What is needed.
When you reach the line that contains "rewrite (proj2 (Z.ltb_ge" in the data below, start reproducing lines exactly, and stop after the line that contains "2 eexists. split.".
>>>
(** The outcome of a step against that of the parser. *)
Definition v1_outcome (d : dec1) (o : outcome v1_state) (rc : drc) (d' : dec1) : Prop :=
  d_arena d' = d_arena d ∧
  (rc = DErr ENOMEM ∧ v1_oom ∨
   match o with
   | OErr e => rc = DErr e
   | OMore q => rc = DMore ∧ v1_rest d' q
   | OFrame f q => rc = DDone ∧ (take_msg d').1 = f ∧ v1_rest (take_msg d').2 q
   end).

Lemma v1_payload_step n d pos :
  length (d_tmp d) = 8%nat → length (d_arena d) = bufsize →
  (0 < cs_buf_size (d_alloc d) ≤ bufsize)%nat → d_to_read d = 0%nat → 0 ≤ n < 2 ^ 64 →
  d_run d pos =
    Some (if n =? 0 then (DErr EPROTO, d)
          else if (0 <=? max_msg_size) && (max_msg_size <? n - 1) then (DErr EMSGSIZE, d)
          else v1_init_size (n - 1) d) →
  ∃ rc d', run_steps step_fuel d pos = Some (rc, d') ∧ v1_outcome d (v1_payload max_msg_size n) rc d'.
Proof.
  intros Ht Ha Hs H0 Hn Hrun. unfold v1_payload, too_big.
  destruct (Z.eqb_spec n 0) as [->|Hne].
  { do 2 eexists. split; [by apply run_stop|]. split; [done|]. by right. }
  zdecide. destruct (_ && _) eqn:Ebig.
  { do 2 eexists. split; [by apply run_stop|]. split; [done|]. by right. }
  unfold v1_init_size in Hrun. destruct (dmsg_init_size _ _ _) as [m|] eqn:Em.
  - apply dmsg_init_size_spec in Em as (bytes & -> & Hlen); [|lia].
    do 2 eexists. split; [by apply run_more|]. split; [done|]. right. split; [done|].
    split; try done. split_and!; try done. by exists bytes.
  - do 2 eexists. split; [by apply run_stop|]. split; [done|]. left. split; [done|].
    exists (n - 1). split_and!; try done; lia.
Qed.

(** An item is complete. *)
Lemma v1_matches_finish d p buf buf' bs pos :
  v1_rest d p → region d = Some buf → length bs = d_to_read d → length buf' = length buf →
  bytes_ok bs →
  take (offset (d_read_pos d) + length bs) buf' = take (offset (d_read_pos d)) buf ++ bs →
  ∃ rc d', run_steps step_fuel (moved (length bs) (with_region buf' d)) pos = Some (rc, d') ∧
    v1_outcome d (v1_finish max_msg_size p bs) rc d'.
Proof.
  intros [Ht Ha Hs Hm] Hr Hto Hlen Hok Htake.
  destruct (with_region_fields buf' d) as (En & Erp & Et & Eal & Ear).
  assert (region (with_region buf' d) = Some buf') as Er by (by eapply region_with).
  set (d1 := with_region buf' d) in *. set (d2 := moved (length bs) d1).
  assert (d_to_read d2 = 0%nat) as H0 by (cbn [d2 moved set_next d_to_read]; lia).
  assert (length (d_tmp d2) = 8%nat) as Ht2.
  { change (length (d_tmp d1) = 8%nat). unfold d1, with_region, region in *.
    destruct (d_read_pos d); simpl; try done. simplify_eq. lia. }
  assert (∀ d' q, d_arena d' = d_arena d1 → d_alloc d' = d_alloc d1 → d_tmp d' = d_tmp d1 →
    v1_matches d' q → v1_rest d' q) as Hrest.
  { intros d' q E1 E2 E3 Hm'. split; [by rewrite E3|by rewrite E1, Ear|by rewrite E2, Eal|done]. }
  assert (∀ n, 0 ≤ n < 2 ^ 64 → d_run d2 pos =
    Some (if n =? 0 then (DErr EPROTO, d2)
          else if (0 <=? max_msg_size) && (max_msg_size <? n - 1) then (DErr EMSGSIZE, d2)
          else v1_init_size (n - 1) d2) →
    ∃ rc d', run_steps step_fuel d2 pos = Some (rc, d') ∧
      v1_outcome d (v1_payload max_msg_size n) rc d') as Hpay.
  { intros n Hn Hrun. destruct (v1_payload_step n d2 pos) as (rc & d' & ? & [Hd' ?]); try done.
    - change (length (d_arena d1) = bufsize). by rewrite Ear.
    - change (0 < cs_buf_size (d_alloc d1) ≤ bufsize)%nat. by rewrite Eal.
    - exists rc, d'. split; [done|]. split; [|done]. rewrite Hd'. exact Ear. }
  destruct p as [|acc|n|fl n acc]; cbn [v1_matches] in Hm.
  - destruct Hm as (Hn & Hrp & Hto1). rewrite Hto1 in Hto.
    rewrite (region_tmp _ _ _ Hrp Hr), Hrp in Htake.
    destruct (tmp_byte d buf' bs) as (b & -> & Hb); [done|done|done|].
    apply Forall_cons in Hok as [Hbok _]. unfold byte_ok in Hbok.
    assert (d_run d2 pos = v1_one_byte_size_ready d2) as Hrun.
    { cbn [d_run v1_is_decoder]. change (d_next d2) with (d_next d1). by rewrite En, Hn. }
    unfold v1_one_byte_size_ready in Hrun. change (d_tmp d2) with (d_tmp d1) in Hrun.
    fold d1 in Hb. rewrite Hb in Hrun. cbn [mbind option_bind] in Hrun. cbn [v1_finish hd].
    destruct (b =? UCHAR_MAX).
    + do 2 eexists. split; [by apply run_more|]. split; [exact Ear|]. right. split; [done|].
      apply Hrest; try done. cbn [v1_matches length]. split_and!; try done; simpl; lia.
    + apply Hpay; [lia|]. exact Hrun.
  - destruct Hm as (Hn & Hrp & Hto1 & Hacc8 & Hacc & Haok). rewrite Hto1 in Hto.
    rewrite (region_tmp _ _ _ Hrp Hr), Hrp in Htake. cbn [offset] in Htake. rewrite Hacc in Htake.
    rewrite take_ge in Htake by (rewrite Hlen, (region_tmp _ _ _ Hrp Hr); lia).
    assert (d_tmp d2 = acc ++ bs) as Htmp.
    { change (d_tmp d1 = acc ++ bs). rewrite <- Htake. symmetry. eapply region_tmp; [|done].
      by rewrite Erp. }
    assert (d_run d2 pos = v1_eight_byte_size_ready d2) as Hrun.
    { cbn [d_run v1_is_decoder]. change (d_next d2) with (d_next d1). by rewrite En, Hn. }
    unfold v1_eight_byte_size_ready in Hrun.
    assert (bytes_ok (acc ++ bs)) as Hok8 by (by apply Forall_app).
    assert (length (acc ++ bs) = 8%nat) as Hlen8 by (rewrite length_app; lia).
    pose proof (be_value_range _ Hok8) as Hrange. rewrite Hlen8 in Hrange.
    rewrite Htmp, get_uint64_be in Hrun by done. cbn [mbind option_bind] in Hrun.
    cbn [v1_finish]. apply Hpay; [done|]. rewrite Hrun. f_equal.
    rewrite (proj2 (Z.ltb_ge 18446744073709551615 (be_value (acc ++ bs) - 1))); [done|].
    change (256 ^ Z.of_nat 8) with 18446744073709551616 in Hrange. lia.
  - destruct Hm as (Hn & Hrp & Hto1 & bytes & Hmsg & Hbl). rewrite Hto1 in Hto.
    rewrite (region_tmp _ _ _ Hrp Hr), Hrp in Htake.
    destruct (tmp_byte d buf' bs) as (b & -> & Hb); [done|done|done|].
    assert (d_run d2 pos = v1_flags_ready d2) as Hrun.
    { cbn [d_run v1_is_decoder]. change (d_next d2) with (d_next d1). by rewrite En, Hn. }
    assert (d_msg d2 = DMsg 0 (SOwn bytes)) as Hm2.
    { change (d_msg d1 = DMsg 0 (SOwn bytes)). unfold d1, with_region. by rewrite Hrp. }
    unfold v1_flags_ready in Hrun. change (d_tmp d2) with (d_tmp d1) in Hrun.
    fold d1 in Hb. rewrite Hb, Hm2 in Hrun. cbn [mbind option_bind dm_flags dm_store] in Hrun.
    cbn [v1_finish hd]. rewrite Z.lor_0_l in Hrun.
    unfold dm_data, dm_size in Hrun; cbn [dm_store] in Hrun.
    destruct (decide (n = 0%nat)) as [->|Hn0].
    + do 2 eexists. split.
      * unfold step_fuel. rewrite (run_again _ _ _ _ H0 Hrun). apply run_stop; try done.
      * split; [exact Ear|]. right. split; [done|]. destruct bytes; [|done]. split; [done|].
        by apply Hrest.
    + do 2 eexists. split; [apply run_more; [done|exact Hrun|simpl; lia]|].
      split; [exact Ear|]. right. split; [done|].
      apply Hrest; try done.
      cbn [v1_matches set_next d_next d_read_pos d_to_read d_msg with_msg length].
      rewrite Nat.sub_0_r. split_and!; try done; [lia|]. by exists bytes.
  - destruct Hm as (Hn & Hrp & Hto1 & Hacc8 & bytes & Hmsg & Hbl & Hacc). rewrite Hto1 in Hto.
    assert (buf = bytes) as ->.
    { unfold region in Hr. rewrite Hrp, Hmsg in Hr. by injection Hr. }
    rewrite Hrp in Htake. cbn [offset] in Htake. rewrite Hacc in Htake.
    rewrite take_ge in Htake by lia.
    assert (d_run d2 pos = v1_message_ready d2) as Hrun.
    { cbn [d_run v1_is_decoder]. change (d_next d2) with (d_next d1). by rewrite En, Hn. }
    do 2 eexists. split; [by apply run_stop|]. split; [exact Ear|]. right. split; [done|].
    assert (d_msg d1 = DMsg fl (SOwn (acc ++ bs))) as Hm1.
    { unfold d1, with_region. rewrite Hrp. cbn [d_msg with_msg]. by rewrite Hmsg, Htake. }
    split.
    + unfold take_msg, dmsg_frame. cbn [fst].
      change (d_msg (set_next (PTmp 0) 1 D1_one_byte_size_ready d2)) with (d_msg d1).
      by rewrite Hm1.
    + by apply Hrest.
Qed.
(** C34. ZMTP/1.0 end to end: as for ZMTP/2.0, for reads of at most the buffer
    size; of the flags only [more] makes the trip. *)
Theorem v1_roundtrip uninit max_msg_size bufsize junk junk' size queue n reads
  (Huninit : ∀ k, 0 ≤ k → length (uninit k) = Z.to_nat k)
  (Hmax : 0 ≤ max_msg_size < 9223372036854775808)
  (Hjunk : length junk = 8%nat ∧ length junk' = 10%nat)
  (Hbuf : (0 < bufsize)%nat) (Hsize : (0 < size)%nat)
  (Hqueue : Forall (fits max_msg_size) queue)
  (Hn : (length (queue ≫= v1_wire) < n)%nat)
  (Hreads : Forall (λ k, 0 < k ≤ bufsize)%nat reads ∧
            (length (queue ≫= v1_wire) ≤ length reads)%nat) :
  ∃ bytes e' d', out_events n size (encoder_new (T := v1_encoder) junk' size) queue
                 = Some (bytes, e', []) ∧
    receive (H0 := v1_is_decoder uninit (λ _, true) max_msg_size) uninit reads bytes
            (v1_decoder_new uninit bufsize junk) = Some (v1_trip <$> queue, inl d', []).
Proof.
  destruct Hjunk as [Hj Hj'], Hreads as [Hr Hl].
  assert (Forall (sendable (T := v1_encoder)) queue) as Hsend.
  { eapply Forall_impl; [done|]. intros f [[_ ?] _]. split; [done|]. cbn. unfold v1_wire, v1_header.
    by destruct (_ <? _). }
  destruct (out_events_spec n size (encoder_new (T := v1_encoder) junk' size) queue)
    as (bytes & e' & queue' & Hrun & Heq & Hprog); [by apply encoder_new_inv|done|done|done|].
  change (backlog (encoder_new junk' size) queue) with (queue ≫= v1_wire) in Heq.
  assert (in_progress e' = None ∧ queue' = []) as [Hnone ->].
  { destruct Hprog as [Hle|?]; [|done]. apply (f_equal length) in Heq. rewrite length_app in Heq. lia. }
  unfold backlog, pending in Heq. rewrite Hnone in Heq. simpl in Heq. rewrite app_nil_r in Heq. subst.
  destruct (v1_receive_stream uninit max_msg_size bufsize junk Huninit Hmax Hj queue reads
    Hbuf Hqueue Hr Hl) as (d' & ?).
  by exists (queue ≫= v1_wire), e', d'.
Qed.

(** A message of one part, one with a command flag, a long and an empty one. *)
Definition sample_queue : list frame :=
  [Frame 1 [65; 66]; Frame 2 [4; 80]; Frame 0 (replicate 300 7); Frame 0 []].

Lemma sample_queue_fits : Forall (fits 1000) sample_queue.
Proof.
  repeat constructor; try done; unfold f_size; cbn [f_data length]; rewrite ?length_replicate; try done;
    try (apply Forall_replicate; done).
Qed.

Lemma v2_roundtrip_witness :
  ∃ bytes e' d d', out_events 400 8 (encoder_new (T := v2_encoder) (replicate 9 0) 8) sample_queue
                   = Some (bytes, e', []) ∧
    v2_decoder_new sample_uninit 64 (replicate 8 0) = Some d ∧
    receive (H0 := v2_is_decoder sample_uninit (λ _, true) 1000 true) sample_uninit
            (replicate 400 13%nat) bytes d
      = Some (v2_trip <$> sample_queue, inl d', []).
Proof.
  apply (v2_roundtrip sample_uninit 1000 64 (replicate 8 0) (replicate 9 0) true 8 sample_queue 400);
    [apply sample_uninit_length|lia|done|split; [lia|done]|lia|apply sample_queue_fits| |split].
  - apply Nat.ltb_lt. vm_compute. reflexivity.
  - apply Forall_replicate. lia.
  - apply Nat.leb_le. vm_compute. reflexivity.
Defined.

Lemma v1_roundtrip_witness :
  ∃ bytes e' d', out_events 400 8 (encoder_new (T := v1_encoder) (replicate 10 0) 8) sample_queue
                 = Some (bytes, e', []) ∧
    receive (H0 := v1_is_decoder sample_uninit (λ _, true) 1000) sample_uninit
            (replicate 400 5%nat) bytes (v1_decoder_new sample_uninit 16 (replicate 8 0))
      = Some (v1_trip <$> sample_queue, inl d', []).
Proof.
  apply (v1_roundtrip sample_uninit 1000 16 (replicate 8 0) (replicate 10 0) 8 sample_queue 400);
    [apply sample_uninit_length|lia|done|lia|lia|apply sample_queue_fits| |split].
  - apply Nat.ltb_lt. vm_compute. reflexivity.
  - apply Forall_replicate. lia.
  - apply Nat.leb_le. vm_compute. reflexivity.
Defined.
<<<
Solution.
    rewrite (proj2 (Z.ltb_ge 18446744073709551615 (be_value (acc ++ bs) - 1))); [done|].
    change (256 ^ Z.of_nat 8) with 18446744073709551616 in Hrange. lia.
  - destruct Hm as (Hn & Hrp & Hto1 & bytes & Hmsg & Hbl). rewrite Hto1 in Hto.
    rewrite (region_tmp _ _ _ Hrp Hr), Hrp in Htake.
    destruct (tmp_byte d buf' bs) as (b & -> & Hb); [done|done|done|].
    assert (d_run d2 pos = v1_flags_ready d2) as Hrun.
    { cbn [d_run v1_is_decoder]. change (d_next d2) with (d_next d1). by rewrite En, Hn. }
    assert (d_msg d2 = DMsg 0 (SOwn bytes)) as Hm2.
    { change (d_msg d1 = DMsg 0 (SOwn bytes)). unfold d1, with_region. by rewrite Hrp. }
    unfold v1_flags_ready in Hrun. change (d_tmp d2) with (d_tmp d1) in Hrun.
    fold d1 in Hb. rewrite Hb, Hm2 in Hrun. cbn [mbind option_bind dm_flags dm_store] in Hrun.
    cbn [v1_finish hd]. rewrite Z.lor_0_l in Hrun.
    unfold dm_data, dm_size in Hrun; cbn [dm_store] in Hrun.
    destruct (decide (n = 0%nat)) as [->|Hn0].
    + do 2 eexists. split.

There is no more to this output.